57. In compliance with your telegram number 41 of May 29, 5 p.m., I spoke with President Mejia Colindres on May 30.

He seemed assured and pleased with the message and said that his Government was doing, and would continue to do, everything it could to avoid aggravating the boundary dispute.

He and part of his Cabinet left the next morning for an inspection of the road between here and Siguatepeque and their absence from the capital has had a tranquilizing effect on the public. Upon his return this morning however he informed me that he had received a report from the Comandante at Cuyamel that the Guatemalan military outposts at Cinchado, La Tienda, and Entre-Rios, have been doubled, that three military chiefs have arrived at Cinchado where the troops within the last few days have been organized for an active campaign, and that on June 2 a detachment of 25 men was about a mile from Cacao.

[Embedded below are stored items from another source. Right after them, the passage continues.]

(* ===== verification/AppSwitch.v ===== *)
(** * The application switcher (framework/system/app_switcher.c)

    The switcher keeps the list of applications with a [pluged] flag each, the
    index of the current and of the last application and two lock masks;
    [app_switch] selects a target by name or by stepping through the list and
    asks the application manager to activate it.  The application manager is
    the interface [AppManager]; the file AppManager has the implementation.

    The loop of [app_switch] around the label [next] is given a number of
    rounds; [Running] means that it has not left the loop by then.  An access
    outside of [app_list], a NULL name or a division by zero is [SwitchFault]. *)

From stdpp Require Import base list numbers strings.
From S2P Require Import Prelude.
Open Scope Z_scope.

(** ** What the switcher needs of the application manager *)

Class AppManager (M : Type) : Type := {
  get_current_app : M -> option string;
  active_app : M -> string -> option (bool * M);   (* [None] is a crash *)
  foreground : M -> string -> Prop;
  active_app_current : forall m s m', foreground m s -> active_app m s = Some (true, m') ->
    get_current_app m' = Some s
}.

(** ** Data *)

Definition MAX_APP_NUM : Z := 25.
Definition APP_SWITCH_NEXT : Z := 0x1.
Definition APP_SWITCH_PREV : Z := 0x2.
Definition APP_SWITCH_LAST : Z := 0x04.
Definition APP_SWITCH_CURR : Z := 0x08.

Record app_switch_node : Type := mk_node {
  app_name : option string;    (* NULL is [None] *)
  pluged : Z                   (* uint8_t *)
}.

Record app_switch_ctx : Type := mk_ctx {
  locked : Z;
  force_locked : Z;
  cur_index : Z;
  last_index : Z;
  app_num : Z;
  app_actived_num : Z;
  app_list : list app_switch_node
}.

Definition set_locks (c : app_switch_ctx) (l f : Z) : app_switch_ctx :=
  mk_ctx l f (cur_index c) (last_index c) (app_num c) (app_actived_num c) (app_list c).
Definition set_index (c : app_switch_ctx) (cur last : Z) : app_switch_ctx :=
  mk_ctx (locked c) (force_locked c) cur last (app_num c) (app_actived_num c) (app_list c).
Definition set_apps (c : app_switch_ctx) (l : list app_switch_node) (n : Z) : app_switch_ctx :=
  mk_ctx (locked c) (force_locked c) (cur_index c) (last_index c) (app_num c) n l.

Definition is_pluged (n : app_switch_node) : bool := negb (pluged n =? 0).

(** [memcmp(app_node->app_name, app_name, strlen(app_name)) == 0] *)
Definition names_match (n : app_switch_node) (name : string) : option bool :=
  s ← app_name n; Some (String.prefix name s).

(** The first [app_num] entries, as the loops visit them. *)
Definition apps (c : app_switch_ctx) : list app_switch_node :=
  take (Z.to_nat (app_num c)) (app_list c).

(** ** Registration *)

Definition app_switch_get_app_name (c : app_switch_ctx) (appid : Z) : option string :=
  if appid <? app_num c then n ← app_list c !! Z.to_nat appid; app_name n else None.

(** The loops of [app_switch_add_app] and [app_switch_remove_app]: the new
    entries and the new counter. *)
Fixpoint add_loop (l : list app_switch_node) (name : string) (num : Z)
    : option (list app_switch_node * Z) :=
  match l with
  | [] => Some ([], num)
  | n :: l =>
      m ← names_match n name;
      let hit := m && negb (is_pluged n) in
      '(l, num) ← add_loop l name (if hit then u8 (num + 1) else num);
      Some ((if hit then mk_node (app_name n) 1 else n) :: l, num)
  end.

Fixpoint remove_loop (l : list app_switch_node) (name : string) (num : Z)
    : option (list app_switch_node * Z) :=
  match l with
  | [] => Some ([], num)
  | n :: l =>
      m ← names_match n name;
      let hit := m && is_pluged n in
      '(l, num) ← remove_loop l name (if hit then u8 (num - 1) else num);
      Some ((if hit then mk_node (app_name n) 0 else n) :: l, num)
  end.

(** The entries behind the first [app_num] stay as they are. *)
Definition with_apps (c : app_switch_ctx) (r : list app_switch_node * Z) : app_switch_ctx :=
  set_apps c (r.1 ++ drop (Z.to_nat (app_num c)) (app_list c)) r.2.

Definition app_switch_add_app (c : app_switch_ctx) (name : string) : option app_switch_ctx :=
  with_apps c <$> add_loop (apps c) name (app_actived_num c).

Definition app_switch_remove_app (c : app_switch_ctx) (name : string) : option app_switch_ctx :=
  with_apps c <$> remove_loop (apps c) name (app_actived_num c).

Definition app_switch_lock (c : app_switch_ctx) (reason : Z) : app_switch_ctx :=
  set_locks c (u8 (Z.lor (locked c) reason)) (force_locked c).
Definition app_switch_unlock (c : app_switch_ctx) (reason : Z) : app_switch_ctx :=
  set_locks c (u8 (Z.land (locked c) (Z.lnot reason))) (force_locked c).
Definition app_switch_force_lock (c : app_switch_ctx) (reason : Z) : app_switch_ctx :=
  set_locks c (locked c) (u8 (Z.lor (force_locked c) reason)).
Definition app_switch_force_unlock (c : app_switch_ctx) (reason : Z) : app_switch_ctx :=
  set_locks c (locked c) (u8 (Z.land (force_locked c) (Z.lnot reason))).

(** [app_switch_init] writes the entries before it looks at their number;
    more than [MAX_APP_NUM] names leave the array. *)
Definition app_switch_init (names : list string) : option app_switch_ctx :=
  if Z.of_nat (length names) <=? MAX_APP_NUM then
    Some (mk_ctx 0 0 0xff 0xff (u8 (Z.of_nat (length names))) 0
            (((fun s => mk_node (Some s) 0) <$> names)
             ++ replicate (Z.to_nat MAX_APP_NUM - length names) (mk_node None 0)))
  else None.

(** ** Switching *)

Inductive switch_result (A : Type) : Type :=
  | SwitchDone (a : A)
  | SwitchFault
  | Running.
Arguments SwitchDone {A} a.
Arguments SwitchFault {A}.
Arguments Running {A}.

(** The search by name: the last entry that matches. *)
Fixpoint find_app (l : list app_switch_node) (i : Z) (name : string) (force_switch : bool) (target : Z)
    : option Z :=
  match l with
  | [] => Some target
  | n :: l =>
      m ← names_match n name;
      find_app l (i + 1) name force_switch (if m && (is_pluged n || force_switch) then i else target)
  end.

(** [target_app_index], unchanged when a search by name finds nothing. *)
Definition target_index (c : app_switch_ctx) (name : option string) (mode : Z) (force_switch : bool)
    (target : Z) : option Z :=
  match name with
  | Some s => find_app (apps c) 0 s force_switch target
  | None =>
      if mode =? APP_SWITCH_NEXT then
        if app_num c =? 0 then None else Some ((cur_index c + 1) mod app_num c)
      else if mode =? APP_SWITCH_PREV then
        if app_num c =? 0 then None else Some ((cur_index c - 1 + app_num c) mod app_num c)
      else Some (last_index c)
  end.

(** From the label [next] to the call of [app_manager_active_app]: the node to
    activate, or [None] for the exit with 0xff. *)
Fixpoint switch_loop (rounds : nat) (c : app_switch_ctx) (name : option string) (mode : Z)
    (force_switch : bool) (target : Z) : switch_result (option app_switch_node * app_switch_ctx) :=
  match rounds with
  | O => Running
  | S rounds =>
      match target_index c name mode force_switch target with
      | None => SwitchFault
      | Some target =>
          if (target =? cur_index c) || (target <? 0) then SwitchDone (None, c)
          else
            let c := set_index c (u8 target) (cur_index c) in
            match app_list c !! Z.to_nat (cur_index c) with
            | None => SwitchFault
            | Some node =>
                if negb (is_pluged node) && negb force_switch then
                  switch_loop rounds c name
                    (if mode =? APP_SWITCH_LAST then APP_SWITCH_PREV else mode) force_switch target
                else SwitchDone (Some node, c)
            end
      end
  end.

Section AppSwitch.
Context {M : Type} `{AppManager M}.

(** The four early exits before the label [next]. *)
Definition blocked (c : app_switch_ctx) (m : M) (name : option string) (force_switch : bool)
    : option bool :=
  if negb (force_locked c =? 0) then Some true
  else if bool_decide (name <> None /\ get_current_app m = name) then Some true
  else if negb (locked c =? 0) && negb force_switch then Some true
  else if (app_actived_num c <=? 1) && negb (cur_index c =? 0xff) then
    node ← app_list c !! Z.to_nat (cur_index c);
    Some (is_pluged node && negb force_switch)
  else Some false.

Definition app_switch (rounds : nat) (c : app_switch_ctx) (m : M) (name : option string)
    (switch_mode : Z) (force_switch : bool) : switch_result (Z * app_switch_ctx * M) :=
  match blocked c m name force_switch with
  | None => SwitchFault
  | Some true => SwitchDone (0, c, m)
  | Some false =>
      match switch_loop rounds c name switch_mode force_switch (-1) with
      | SwitchFault => SwitchFault
      | Running => Running
      | SwitchDone (None, c) => SwitchDone (0xff, c, m)
      | SwitchDone (Some node, c) =>
          match app_name node with
          | None => SwitchFault
          | Some s =>
              match active_app m s with
              | None => SwitchFault
              | Some (ret, m) => SwitchDone (truth ret, c, m)
              end
          end
      end
  end.

End AppSwitch.

(** ** Invariant *)

Definition index_ok (c : app_switch_ctx) (i : Z) : Prop := i = 0xff \/ 0 <= i < app_num c.

Definition node_ok (n : app_switch_node) : Prop := app_name n <> None /\ (pluged n = 0 \/ pluged n = 1).

(** The number of plugged applications. *)
Definition count_pluged (l : list app_switch_node) : Z := foldr (fun n acc => pluged n + acc) 0 l.

Record ctx_ok (c : app_switch_ctx) : Prop := {
  ctx_num : 1 <= app_num c <= MAX_APP_NUM;
  ctx_len : length (app_list c) = 25%nat;
  ctx_nodes : Forall node_ok (apps c);
  ctx_count : app_actived_num c = count_pluged (apps c);
  ctx_cur : index_ok c (cur_index c);
  ctx_last : index_ok c (last_index c)
}.

Lemma apps_length c : ctx_ok c -> length (apps c) = Z.to_nat (app_num c).
Proof.
  intros Hok. pose proof (ctx_num c Hok). pose proof (ctx_len c Hok). unfold MAX_APP_NUM in *.
  unfold apps. rewrite length_take. lia.
Qed.

Lemma apps_lookup c i : 0 <= i < app_num c -> apps c !! Z.to_nat i = app_list c !! Z.to_nat i.
Proof. intros Hi. unfold apps. apply lookup_take_lt. lia. Qed.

In my opinion the present Honduran Government greatly desires a definite settlement of the boundary dispute but I believe it will be little if any more favorably disposed toward accepting the Department’s proposal of June 4 last22 than the Government was last year, inasmuch as at least two members of the Cabinet are opposed to it and the President stands in great awe of the editor of El Cronista who will doubtless reopen a bitter campaign against it if its consideration is resumed.

Repeated to Guatemala.

Merrell
  1. See telegram No. 51, June 4, 1928, 4 p.m., to the Minister in Guatemala, Foreign Relations, 1928, vol. i, p. 746.